INFORMATION PROVIDED ->
━━━━━━━━

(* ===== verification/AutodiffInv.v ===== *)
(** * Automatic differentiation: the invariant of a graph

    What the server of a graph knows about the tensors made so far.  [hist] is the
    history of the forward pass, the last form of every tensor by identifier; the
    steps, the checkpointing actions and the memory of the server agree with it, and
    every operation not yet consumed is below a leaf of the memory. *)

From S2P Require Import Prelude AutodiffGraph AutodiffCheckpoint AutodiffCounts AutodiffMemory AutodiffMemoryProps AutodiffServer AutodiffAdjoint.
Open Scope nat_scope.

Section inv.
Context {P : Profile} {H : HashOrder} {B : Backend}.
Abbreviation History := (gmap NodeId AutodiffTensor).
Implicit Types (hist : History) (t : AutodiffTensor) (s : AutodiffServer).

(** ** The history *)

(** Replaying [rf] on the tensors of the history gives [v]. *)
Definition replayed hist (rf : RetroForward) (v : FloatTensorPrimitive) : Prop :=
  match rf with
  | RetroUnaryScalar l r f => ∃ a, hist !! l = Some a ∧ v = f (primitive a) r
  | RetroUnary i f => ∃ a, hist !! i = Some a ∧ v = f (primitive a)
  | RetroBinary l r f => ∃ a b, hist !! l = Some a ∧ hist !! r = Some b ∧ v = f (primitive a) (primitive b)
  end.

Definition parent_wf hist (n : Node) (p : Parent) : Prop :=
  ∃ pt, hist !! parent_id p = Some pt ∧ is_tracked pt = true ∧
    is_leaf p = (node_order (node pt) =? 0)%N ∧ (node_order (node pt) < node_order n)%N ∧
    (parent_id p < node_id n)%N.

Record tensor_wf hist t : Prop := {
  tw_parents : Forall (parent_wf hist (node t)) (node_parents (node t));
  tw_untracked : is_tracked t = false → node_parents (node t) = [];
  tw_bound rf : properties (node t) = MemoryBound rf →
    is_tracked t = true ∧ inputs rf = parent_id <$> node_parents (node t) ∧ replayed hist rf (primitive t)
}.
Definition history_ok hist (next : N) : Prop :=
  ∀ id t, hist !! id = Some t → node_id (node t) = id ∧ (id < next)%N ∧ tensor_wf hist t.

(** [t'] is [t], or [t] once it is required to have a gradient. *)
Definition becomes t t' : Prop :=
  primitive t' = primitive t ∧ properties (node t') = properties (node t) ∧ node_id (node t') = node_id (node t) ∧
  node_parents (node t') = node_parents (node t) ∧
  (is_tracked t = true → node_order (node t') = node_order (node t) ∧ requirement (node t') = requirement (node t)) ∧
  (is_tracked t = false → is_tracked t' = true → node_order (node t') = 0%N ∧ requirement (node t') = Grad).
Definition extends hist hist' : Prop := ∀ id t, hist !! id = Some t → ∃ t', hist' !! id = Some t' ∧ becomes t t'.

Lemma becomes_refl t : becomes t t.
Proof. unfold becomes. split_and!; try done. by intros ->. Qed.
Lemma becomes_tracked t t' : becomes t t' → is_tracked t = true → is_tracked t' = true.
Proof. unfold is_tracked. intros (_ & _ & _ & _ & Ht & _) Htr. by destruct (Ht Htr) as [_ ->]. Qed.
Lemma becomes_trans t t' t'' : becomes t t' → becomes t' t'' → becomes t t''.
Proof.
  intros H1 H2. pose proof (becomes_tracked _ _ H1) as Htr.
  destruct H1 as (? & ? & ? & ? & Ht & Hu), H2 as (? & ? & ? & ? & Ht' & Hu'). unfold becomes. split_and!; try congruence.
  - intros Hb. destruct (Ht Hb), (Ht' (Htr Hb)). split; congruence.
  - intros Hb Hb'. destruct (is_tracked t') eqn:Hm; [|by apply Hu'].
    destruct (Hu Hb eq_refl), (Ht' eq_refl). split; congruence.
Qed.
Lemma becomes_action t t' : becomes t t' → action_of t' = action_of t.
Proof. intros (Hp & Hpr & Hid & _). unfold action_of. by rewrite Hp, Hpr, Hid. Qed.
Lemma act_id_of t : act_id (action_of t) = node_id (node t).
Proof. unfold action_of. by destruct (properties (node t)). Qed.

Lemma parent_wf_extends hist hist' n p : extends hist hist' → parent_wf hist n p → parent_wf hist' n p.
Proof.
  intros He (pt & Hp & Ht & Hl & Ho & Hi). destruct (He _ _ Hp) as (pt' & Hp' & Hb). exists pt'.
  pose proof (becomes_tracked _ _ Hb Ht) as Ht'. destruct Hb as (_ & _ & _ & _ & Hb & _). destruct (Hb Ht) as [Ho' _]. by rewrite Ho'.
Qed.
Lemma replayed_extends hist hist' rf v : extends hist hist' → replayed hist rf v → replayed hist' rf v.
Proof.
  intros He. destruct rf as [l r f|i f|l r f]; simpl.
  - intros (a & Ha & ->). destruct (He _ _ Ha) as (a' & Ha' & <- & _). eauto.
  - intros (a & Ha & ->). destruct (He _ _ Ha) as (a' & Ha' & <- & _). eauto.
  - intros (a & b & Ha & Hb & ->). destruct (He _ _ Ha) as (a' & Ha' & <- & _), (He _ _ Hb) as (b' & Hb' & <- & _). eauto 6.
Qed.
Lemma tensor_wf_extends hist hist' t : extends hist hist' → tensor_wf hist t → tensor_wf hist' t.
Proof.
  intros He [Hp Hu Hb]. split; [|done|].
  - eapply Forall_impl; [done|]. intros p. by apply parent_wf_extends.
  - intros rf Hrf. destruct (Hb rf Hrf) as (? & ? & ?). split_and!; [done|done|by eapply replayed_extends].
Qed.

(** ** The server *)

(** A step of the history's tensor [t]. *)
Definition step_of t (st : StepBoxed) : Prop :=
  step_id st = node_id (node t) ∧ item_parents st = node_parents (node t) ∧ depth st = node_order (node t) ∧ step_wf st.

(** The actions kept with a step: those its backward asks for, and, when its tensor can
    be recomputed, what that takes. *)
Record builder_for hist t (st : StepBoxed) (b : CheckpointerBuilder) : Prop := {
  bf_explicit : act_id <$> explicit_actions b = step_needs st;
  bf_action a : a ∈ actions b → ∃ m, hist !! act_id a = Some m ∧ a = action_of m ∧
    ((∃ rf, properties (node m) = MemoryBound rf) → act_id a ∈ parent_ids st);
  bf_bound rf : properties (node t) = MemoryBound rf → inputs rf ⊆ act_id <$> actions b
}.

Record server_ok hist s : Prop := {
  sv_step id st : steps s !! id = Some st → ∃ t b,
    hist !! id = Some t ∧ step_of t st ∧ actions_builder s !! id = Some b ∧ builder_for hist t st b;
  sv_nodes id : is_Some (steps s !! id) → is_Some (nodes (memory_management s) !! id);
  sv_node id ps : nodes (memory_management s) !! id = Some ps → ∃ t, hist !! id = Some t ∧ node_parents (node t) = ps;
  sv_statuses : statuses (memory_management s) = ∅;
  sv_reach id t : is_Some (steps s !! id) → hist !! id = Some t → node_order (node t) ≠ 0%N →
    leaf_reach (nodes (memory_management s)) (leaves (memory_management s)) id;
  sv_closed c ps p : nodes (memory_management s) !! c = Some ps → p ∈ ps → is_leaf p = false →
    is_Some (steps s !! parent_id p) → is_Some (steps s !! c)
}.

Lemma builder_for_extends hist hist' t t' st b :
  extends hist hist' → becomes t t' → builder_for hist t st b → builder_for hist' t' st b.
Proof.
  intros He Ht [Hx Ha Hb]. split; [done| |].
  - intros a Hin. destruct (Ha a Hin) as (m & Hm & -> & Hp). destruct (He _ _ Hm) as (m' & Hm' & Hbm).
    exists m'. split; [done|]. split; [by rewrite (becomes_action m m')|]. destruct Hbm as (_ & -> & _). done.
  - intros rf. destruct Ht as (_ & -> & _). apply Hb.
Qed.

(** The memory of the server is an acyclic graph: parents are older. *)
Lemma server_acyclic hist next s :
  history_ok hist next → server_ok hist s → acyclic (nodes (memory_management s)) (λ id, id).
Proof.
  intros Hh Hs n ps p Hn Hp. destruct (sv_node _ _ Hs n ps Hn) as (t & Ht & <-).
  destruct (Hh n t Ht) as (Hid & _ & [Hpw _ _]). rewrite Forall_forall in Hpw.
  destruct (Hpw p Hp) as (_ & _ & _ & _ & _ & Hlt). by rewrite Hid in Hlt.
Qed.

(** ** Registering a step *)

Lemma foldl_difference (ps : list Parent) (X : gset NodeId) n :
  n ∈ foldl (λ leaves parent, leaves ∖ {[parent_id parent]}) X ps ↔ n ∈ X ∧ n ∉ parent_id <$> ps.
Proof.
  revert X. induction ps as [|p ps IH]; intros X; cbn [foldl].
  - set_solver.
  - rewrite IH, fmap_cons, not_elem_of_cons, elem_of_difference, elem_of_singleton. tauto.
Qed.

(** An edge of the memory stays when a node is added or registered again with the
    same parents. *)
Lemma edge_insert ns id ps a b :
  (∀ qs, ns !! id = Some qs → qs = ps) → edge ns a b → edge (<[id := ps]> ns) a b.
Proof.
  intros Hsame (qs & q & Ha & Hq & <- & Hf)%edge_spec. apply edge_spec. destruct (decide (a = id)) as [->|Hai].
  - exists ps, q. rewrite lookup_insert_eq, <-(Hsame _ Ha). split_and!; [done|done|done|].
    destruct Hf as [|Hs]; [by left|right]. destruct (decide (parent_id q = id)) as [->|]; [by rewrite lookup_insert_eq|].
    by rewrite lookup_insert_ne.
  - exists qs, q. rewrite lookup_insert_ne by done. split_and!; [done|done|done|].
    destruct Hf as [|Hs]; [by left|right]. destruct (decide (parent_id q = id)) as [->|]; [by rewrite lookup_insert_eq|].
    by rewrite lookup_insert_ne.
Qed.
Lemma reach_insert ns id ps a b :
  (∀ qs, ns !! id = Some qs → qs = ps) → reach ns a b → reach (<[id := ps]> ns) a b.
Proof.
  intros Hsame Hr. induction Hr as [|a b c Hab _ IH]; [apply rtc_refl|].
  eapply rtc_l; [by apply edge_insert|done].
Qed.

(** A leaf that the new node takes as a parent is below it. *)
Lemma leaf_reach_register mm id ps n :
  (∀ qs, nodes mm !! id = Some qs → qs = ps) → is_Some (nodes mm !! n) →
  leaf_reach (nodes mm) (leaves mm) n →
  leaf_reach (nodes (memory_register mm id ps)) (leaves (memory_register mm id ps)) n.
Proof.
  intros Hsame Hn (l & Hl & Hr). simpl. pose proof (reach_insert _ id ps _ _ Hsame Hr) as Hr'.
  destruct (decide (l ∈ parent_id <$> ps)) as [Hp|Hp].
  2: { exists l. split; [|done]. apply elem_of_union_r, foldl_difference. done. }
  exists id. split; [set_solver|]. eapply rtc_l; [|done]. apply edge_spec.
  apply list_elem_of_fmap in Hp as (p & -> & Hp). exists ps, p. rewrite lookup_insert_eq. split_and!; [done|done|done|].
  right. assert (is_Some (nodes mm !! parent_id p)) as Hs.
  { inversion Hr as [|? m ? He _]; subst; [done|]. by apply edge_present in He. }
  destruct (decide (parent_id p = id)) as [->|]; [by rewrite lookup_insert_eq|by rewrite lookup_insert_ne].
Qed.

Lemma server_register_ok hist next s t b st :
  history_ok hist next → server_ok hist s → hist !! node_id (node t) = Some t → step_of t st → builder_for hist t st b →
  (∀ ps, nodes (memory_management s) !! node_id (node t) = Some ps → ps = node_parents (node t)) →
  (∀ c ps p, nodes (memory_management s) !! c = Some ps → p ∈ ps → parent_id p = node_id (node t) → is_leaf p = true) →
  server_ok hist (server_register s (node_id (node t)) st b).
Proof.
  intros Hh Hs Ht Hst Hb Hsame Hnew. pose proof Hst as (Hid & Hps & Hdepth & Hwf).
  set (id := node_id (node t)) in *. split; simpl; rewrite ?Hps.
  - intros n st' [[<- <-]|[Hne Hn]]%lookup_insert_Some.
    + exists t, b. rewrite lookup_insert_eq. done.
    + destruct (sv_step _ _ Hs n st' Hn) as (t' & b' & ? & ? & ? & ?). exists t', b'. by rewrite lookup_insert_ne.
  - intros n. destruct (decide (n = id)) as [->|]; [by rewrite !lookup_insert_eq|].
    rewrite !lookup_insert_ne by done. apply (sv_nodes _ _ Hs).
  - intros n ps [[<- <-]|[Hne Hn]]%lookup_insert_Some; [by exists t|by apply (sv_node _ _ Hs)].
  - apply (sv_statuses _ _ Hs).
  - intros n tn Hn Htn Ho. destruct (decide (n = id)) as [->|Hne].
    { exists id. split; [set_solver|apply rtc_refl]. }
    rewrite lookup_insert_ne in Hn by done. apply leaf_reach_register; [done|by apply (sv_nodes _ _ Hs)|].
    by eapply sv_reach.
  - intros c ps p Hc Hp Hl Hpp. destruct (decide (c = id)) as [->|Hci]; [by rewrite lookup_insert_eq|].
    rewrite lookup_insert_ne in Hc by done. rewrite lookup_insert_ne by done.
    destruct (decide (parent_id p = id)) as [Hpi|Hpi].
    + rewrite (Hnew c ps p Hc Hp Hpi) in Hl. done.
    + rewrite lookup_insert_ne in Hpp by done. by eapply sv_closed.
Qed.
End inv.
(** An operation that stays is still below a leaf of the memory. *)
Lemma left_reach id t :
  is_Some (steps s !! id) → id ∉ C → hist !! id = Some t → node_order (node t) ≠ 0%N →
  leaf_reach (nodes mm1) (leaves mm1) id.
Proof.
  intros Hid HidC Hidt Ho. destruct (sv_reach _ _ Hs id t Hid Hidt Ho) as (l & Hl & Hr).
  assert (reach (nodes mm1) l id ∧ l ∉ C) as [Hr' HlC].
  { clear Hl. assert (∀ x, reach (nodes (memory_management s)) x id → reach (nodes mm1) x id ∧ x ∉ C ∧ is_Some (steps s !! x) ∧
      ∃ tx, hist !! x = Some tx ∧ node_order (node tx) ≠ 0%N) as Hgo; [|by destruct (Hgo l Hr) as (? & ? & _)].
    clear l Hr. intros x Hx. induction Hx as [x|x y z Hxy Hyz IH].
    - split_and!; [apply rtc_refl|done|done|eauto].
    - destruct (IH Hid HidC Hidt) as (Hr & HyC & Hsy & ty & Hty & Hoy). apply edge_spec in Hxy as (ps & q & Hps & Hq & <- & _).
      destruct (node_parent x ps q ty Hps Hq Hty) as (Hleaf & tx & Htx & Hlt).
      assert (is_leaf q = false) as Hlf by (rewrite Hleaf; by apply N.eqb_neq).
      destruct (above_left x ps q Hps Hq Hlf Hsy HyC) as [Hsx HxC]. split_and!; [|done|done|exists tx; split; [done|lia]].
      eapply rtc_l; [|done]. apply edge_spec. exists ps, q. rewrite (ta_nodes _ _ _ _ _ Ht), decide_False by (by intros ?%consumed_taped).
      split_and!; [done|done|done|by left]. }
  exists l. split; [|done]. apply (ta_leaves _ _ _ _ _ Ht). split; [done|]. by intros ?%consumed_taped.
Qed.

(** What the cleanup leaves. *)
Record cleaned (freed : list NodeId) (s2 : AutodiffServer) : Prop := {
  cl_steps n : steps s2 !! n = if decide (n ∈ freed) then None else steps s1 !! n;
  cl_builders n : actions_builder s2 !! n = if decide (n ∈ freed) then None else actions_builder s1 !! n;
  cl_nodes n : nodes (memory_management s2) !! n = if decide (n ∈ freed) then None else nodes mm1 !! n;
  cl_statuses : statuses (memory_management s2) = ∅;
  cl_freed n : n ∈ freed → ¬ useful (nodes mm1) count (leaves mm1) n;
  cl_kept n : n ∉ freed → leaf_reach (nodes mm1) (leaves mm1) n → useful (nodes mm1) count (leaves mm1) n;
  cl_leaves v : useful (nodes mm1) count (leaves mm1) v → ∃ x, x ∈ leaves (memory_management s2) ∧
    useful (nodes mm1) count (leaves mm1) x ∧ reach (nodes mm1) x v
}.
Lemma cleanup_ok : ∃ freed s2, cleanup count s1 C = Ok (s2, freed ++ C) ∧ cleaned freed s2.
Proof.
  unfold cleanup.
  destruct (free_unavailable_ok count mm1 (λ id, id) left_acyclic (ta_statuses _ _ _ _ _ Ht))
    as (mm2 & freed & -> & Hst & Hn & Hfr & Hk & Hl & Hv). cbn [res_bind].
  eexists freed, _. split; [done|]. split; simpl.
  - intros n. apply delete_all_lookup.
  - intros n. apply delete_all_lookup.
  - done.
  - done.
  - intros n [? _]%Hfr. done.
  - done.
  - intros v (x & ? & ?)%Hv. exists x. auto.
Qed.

━━━━━━━━

WHAT TO WORK ON -> Within the material above, copy exactly the lines from the line that holds "- intros rf Hrf." up to and including the line that holds "sv_node id ps".

FINAL ANSWER ->
  - intros rf Hrf. destruct (Hb rf Hrf) as (? & ? & ?). split_and!; [done|done|by eapply replayed_extends].
Qed.

(** ** The server *)

(** A step of the history's tensor [t]. *)
Definition step_of t (st : StepBoxed) : Prop :=
  step_id st = node_id (node t) ∧ item_parents st = node_parents (node t) ∧ depth st = node_order (node t) ∧ step_wf st.

(** The actions kept with a step: those its backward asks for, and, when its tensor can
    be recomputed, what that takes. *)
Record builder_for hist t (st : StepBoxed) (b : CheckpointerBuilder) : Prop := {
  bf_explicit : act_id <$> explicit_actions b = step_needs st;
  bf_action a : a ∈ actions b → ∃ m, hist !! act_id a = Some m ∧ a = action_of m ∧
    ((∃ rf, properties (node m) = MemoryBound rf) → act_id a ∈ parent_ids st);
  bf_bound rf : properties (node t) = MemoryBound rf → inputs rf ⊆ act_id <$> actions b
}.

Record server_ok hist s : Prop := {
  sv_step id st : steps s !! id = Some st → ∃ t b,
    hist !! id = Some t ∧ step_of t st ∧ actions_builder s !! id = Some b ∧ builder_for hist t st b;
  sv_nodes id : is_Some (steps s !! id) → is_Some (nodes (memory_management s) !! id);
  sv_node id ps : nodes (memory_management s) !! id = Some ps → ∃ t, hist !! id = Some t ∧ node_parents (node t) = ps;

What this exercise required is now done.